Chapter 10.2: The Italian Renaissance: The Quattrocento – Renaissance in the 1400s
The Renaissance really gets going in the early years of the 15th century in Florence. In this period, which we call the Quattrocento or Early Renaissance, Florence is not a city in the unified country of Italy, as it is now. Instead, Italy was divided into many city-states (Florence, Milan, Venice etc.), each with its own government (some were ruled by despots, and others were republics).
The Florentine Republic We normally think of a Republic as a government where everyone votes for representatives who will represent their interests to the government (think of the United States pledge of allegiance: “and to the republic for which it stands…”). However, Florence was a Republic in the sense that there was a constitution that limited the power of the nobility (as well as laborers) and ensured that no one person or group could have complete political control (so it was far from our ideal of everyone voting, in fact, a very small percentage of the population had the vote). Political power resided in the hands of middle-class merchants, a few wealthy families (such as the Medici, important art patrons who would later rule Florence), and the powerful guilds.
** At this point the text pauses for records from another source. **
(** * ts-csv: the CSV reader and its lookahead iterator

    A shallow embedding of [src/reader.ts] and [src/iterator.ts].

    - JavaScript strings are [string]s, a character is an [ascii]
      (code points 0 to 255; the reader only compares characters).
    - Objects mutated in place ([Reader], [HasNextIterator]) are records
      passed through every call; a thrown [Error] is the [Throw] outcome,
      which keeps the state the object was left in.
    - The loops of [Reader.next] and of the generators run on fuel that
      the entry points compute from the input; they are proved to have
      enough of it. *)

From Stdlib Require Import ZArith Lia Ascii String.
From stdpp Require Import base option list strings pretty gmap.

Local Open Scope list_scope.

(** ** Characters the source names *)

Definition NUL : ascii := "000"%char.
Definition LF : ascii := "010"%char.
Definition CR : ascii := "013"%char.
Definition SPACE : ascii := " "%char.
Definition DQUOTE : ascii := "034"%char.

Definition chr (c : ascii) : string := String c EmptyString.

(** [s.endsWith(t)]: some suffix of [s] is [t]. *)
Fixpoint endsWith (s t : string) : bool :=
  String.eqb s t
  || match s with
     | String _ s' => endsWith s' t
     | EmptyString => false
     end.

(** ** iterator.ts *)

Module HasNextIterator.
Section Def.
Context {T : Type}.

(** [iterator] holds what the underlying array or string iterator has
    not produced yet, [nextValues] is the buffer of the class. *)
Record t : Type := mk { iterator : list T; nextValues : list T }.

Definition new (iterable : list T) : t :=
  {| iterator := iterable; nextValues := [] |}.

(** [None] stands for [{value: undefined, done: true}]. *)
Definition next (it : t) : option T * t :=
  match nextValues it with
  | v :: vs => (Some v, {| iterator := iterator it; nextValues := vs |})
  | [] =>
      match iterator it with
      | x :: xs => (Some x, {| iterator := xs; nextValues := [] |})
      | [] => (None, it)
      end
  end.

Definition hasNext (it : t) : bool * t :=
  match nextValues it with
  | _ :: _ => (true, it)
  | [] =>
      let '(res, it') := next it in
      match res with
      | Some value =>
          (true, {| iterator := iterator it';
                    nextValues := nextValues it' ++ [value] |})
      | None => (false, it')
      end
  end.

(** The elements still to come, in the order [next] will give them. *)
Definition pending (it : t) : list T := nextValues it ++ iterator it.

(** A client's calls, and the values its [next] calls return. *)
Inductive call : Type := CallNext | CallHasNext.

Fixpoint run (cs : list call) (it : t) : list (option T) * t :=
  match cs with
  | [] => ([], it)
  | CallNext :: cs' =>
      let '(v, it1) := next it in
      let '(vs, it2) := run cs' it1 in
      (v :: vs, it2)
  | CallHasNext :: cs' => run cs' (snd (hasNext it))
  end.

Definition isNext (c : call) : bool :=
  match c with CallNext => true | CallHasNext => false end.
End Def.
Arguments t : clear implicits.
End HasNextIterator.

(** ** dialect.ts *)

(** Modelled from the spec: the [Quoting] enum of [dialect.ts], which is
    not among the sources (spec, data model: the four quoting modes). *)
Inductive Quoting : Type := MINIMAL | ALL | NON_NUMERIC | NONE.

(** Modelled from the spec: the [Dialect] interface of [dialect.ts],
    which is not among the sources (spec, data model: a delimiter
    character, optional quote and escape characters, two flags, the line
    terminator, the quoting mode and strictness; [reader.spec.ts] reads
    the same fields). [None] is an unset ([undefined]) character. *)
Record Dialect : Type := {
  delimiter : ascii;
  quoteChar : option ascii;
  escapeChar : option ascii;
  doubleQuote : bool;
  skipInitialSpace : bool;
  lineTerminator : string;
  quoting : Quoting;
  strict : bool
}.

(** Modelled from the spec: the [excel] preset of [dialect.ts] (spec,
    data model: the defaults of every field). *)
Definition excel : Dialect := {|
  delimiter := ","%char;
  quoteChar := Some DQUOTE;
  escapeChar := None;
  doubleQuote := true;
  skipInitialSpace := false;
  lineTerminator := String CR (chr LF);
  quoting := MINIMAL;
  strict := false
|}.

Definition Quoting_eqb (a b : Quoting) : bool :=
  match a, b with
  | MINIMAL, MINIMAL | ALL, ALL | NON_NUMERIC, NON_NUMERIC | NONE, NONE => true
  | _, _ => false
  end.

(** [c === d] for a character [c] and an optional character [d]. *)
Definition isChar (c : ascii) (d : option ascii) : bool :=
  match d with
  | Some x => Ascii.eqb c x
  | None => false
  end.

(** A character inside a template literal. *)
Definition showChar (d : option ascii) : string :=
  match d with
  | Some x => chr x
  | None => "undefined"
  end.

(** ** Field values

    [Number(text)] is the host's string-to-number conversion,
    StringToNumber: the text without the white space around it is empty
    (zero), a signed decimal literal or [Infinity], or an unsigned
    hexadecimal, octal or binary integer literal; anything else is NaN.
    The value of the literal is rounded to a double, to the nearest one
    and to the one with an even significand when halfway.
    [Finite s m e] is the double [(-1)^s * m * 2^e] with [m] odd; the
    two zeros are [Finite s 0 0]. *)

Inductive number : Type :=
| NaN
| Infinity (negative : bool)
| Finite (negative : bool) (mantissa exponent : Z).

Definition isNaN (n : number) : bool :=
  match n with NaN => true | _ => false end.

Module NumberModel.
Definition code (c : ascii) : Z := Z.of_nat (nat_of_ascii c).

(** StrWhiteSpaceChar, up to code point 255. *)
Definition isWhiteSpace (c : ascii) : bool :=
  let n := code c in
  ((9 <=? n) && (n <=? 13) || (n =? 32) || (n =? 160))%Z.

Definition digitValue (c : ascii) : option Z :=
  let n := code c in
  if ((48 <=? n) && (n <=? 57))%Z then Some (n - 48)%Z
  else if ((97 <=? n) && (n <=? 102))%Z then Some (n - 87)%Z
  else if ((65 <=? n) && (n <=? 70))%Z then Some (n - 55)%Z
  else None.

Definition isDecimalDigit (c : ascii) : bool :=
  ((48 <=? code c) && (code c <=? 57))%Z.

(** The value of a run of digits in [radix]; [None] on any other
    character. *)
Fixpoint digits (radix acc : Z) (l : list ascii) : option Z :=
  match l with
  | [] => Some acc
  | c :: l' =>
      match digitValue c with
      | Some d =>
          if (d <? radix)%Z then digits radix (acc * radix + d)%Z l'
          else None
      | None => None
      end
  end.

Definition nonEmptyDigits (radix : Z) (l : list ascii) : option Z :=
  match l with
  | [] => None
  | _ => digits radix 0 l
  end.

Fixpoint span (p : ascii -> bool) (l : list ascii)
  : list ascii * list ascii :=
  match l with
  | c :: l' =>
      if p c then let '(a, b) := span p l' in (c :: a, b) else ([], l)
  | [] => ([], [])
  end.

(** [m * 2^e] with the factors two of [m] moved to the exponent. *)
Fixpoint stripTwos (fuel : nat) (m e : Z) : Z * Z :=
  match fuel with
  | O => (m, e)
  | S fuel' =>
      if Z.even m then stripTwos fuel' (m / 2)%Z (e + 1)%Z else (m, e)
  end.

(** The double [m * 2^e], for [m > 0]. *)
Definition double (negative : bool) (m e : Z) : number :=
  let '(m', e') := stripTwos (Z.to_nat (Z.log2 m)) m e in
  Finite negative m' e'.

(** [n / (d * 2^k)] as a fraction of integers. *)
Definition scaled (n d k : Z) : Z * Z :=
  if (0 <=? k)%Z then (n, d * 2 ^ k)%Z else (n * 2 ^ (- k), d)%Z.

(** The integer part of the binary logarithm of [n / d], for
    [n, d > 0]. *)
Definition log2Ratio (n d : Z) : Z :=
  let l := (Z.log2 n - Z.log2 d)%Z in
  let '(a, b) := scaled n d l in
  if (b <=? a)%Z then l else (l - 1)%Z.

(** The Number value for the fraction [n / d], with [n >= 0] and
    [d > 0]: [n / d] is scaled by the power of two [k] that leaves 53
    bits before the binary point (fewer in the subnormal range, where
    [k] stays at -1074), rounded to the nearest integer, to the even one
    when halfway, and is infinite from [2^1024] on. *)
Definition roundToDouble (negative : bool) (n d : Z) : number :=
  if (n =? 0)%Z then Finite negative 0 0
  else
    let k := Z.max (log2Ratio n d - 52) (-1074) in
    let '(a, b) := scaled n d k in
    let q := (a / b)%Z in
    let r := (a mod b)%Z in
    let q' :=
      if (2 * r <? b)%Z then q
      else if (b <? 2 * r)%Z then (q + 1)%Z
      else if Z.even q then q else (q + 1)%Z in
    if (q' =? 0)%Z then Finite negative 0 0
    else if (1024 <=? Z.log2 q' + k)%Z then Infinity negative
    else double negative q' k.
One of the reasons why the Renaissance begins in Florence is because of the extraordinary wealth accumulated in Florence during this period among a growing middle and upper class of merchants and bankers. The people of Renaissance Florence, like most city–states of the era, were composed of four social classes: the nobles, the merchants, the tradesmen and the unskilled workers. The nobles lived on large estates outside the city walls. They owned most of the city’s land, so the nobles controlled. The nobles served as military officers, royal advisers and as politicians. The nobles were disdainful of the merchant class, who gained wealth in industries like wool processing, shipbuilding and banking.
The merchants sought to protect their wealth by controlling the government and marrying into noble families. They became patrons of great artists in order to gain public favor. Because of this patronage, the arts flourished in Florence.
Florence also saw itself as the ideal city-state, a place where the freedom of the individual was guaranteed and where many citizens had the right to participate in the government -very different than living in the Duchy of Milan, for example, which was ruled by a succession of Dukes with absolute power.
The Beginning
Most art historians mark the beginning of the Renaissance by the competition for the commission to make a pair of bronze doors for the Baptistery of the Cathedral of Florence. Artists were given the task of representing the biblical scene of Abraham’s sacrifice of his son Isaac in a bronze relief of quatrefoil shape. The entry panels of Ghiberti and of Filippo Brunelleschi -the well-known architect of the dome of the Cathedral of Florence, are the sole survivors of the contest. Ghiberti’s panels displayed a graceful and lively composition executed with a mastery of the goldsmith’s art. In 1402 Ghiberti was chosen to make the doors by a large panel of judges; their decision brought immediate and lasting recognition and prominence to the young artist.
The next artist and works of note was a student under the workshop of Ghiberti. The full power of Donatello first appeared in two marble statues, St. Mark and St. George (both completed c. 1415), for niches on the exterior of Orsanmichele, the church of Florentine guilds. Here, for the first time since Classical antiquity and in striking contrast to medieval art, the human body is rendered as a self-activating functional organism, and the human personality is shown with a confidence in its own worth.
Images and Videos

Brunelleschi & Ghiberti, the Sacrifice of Isaac (5:24)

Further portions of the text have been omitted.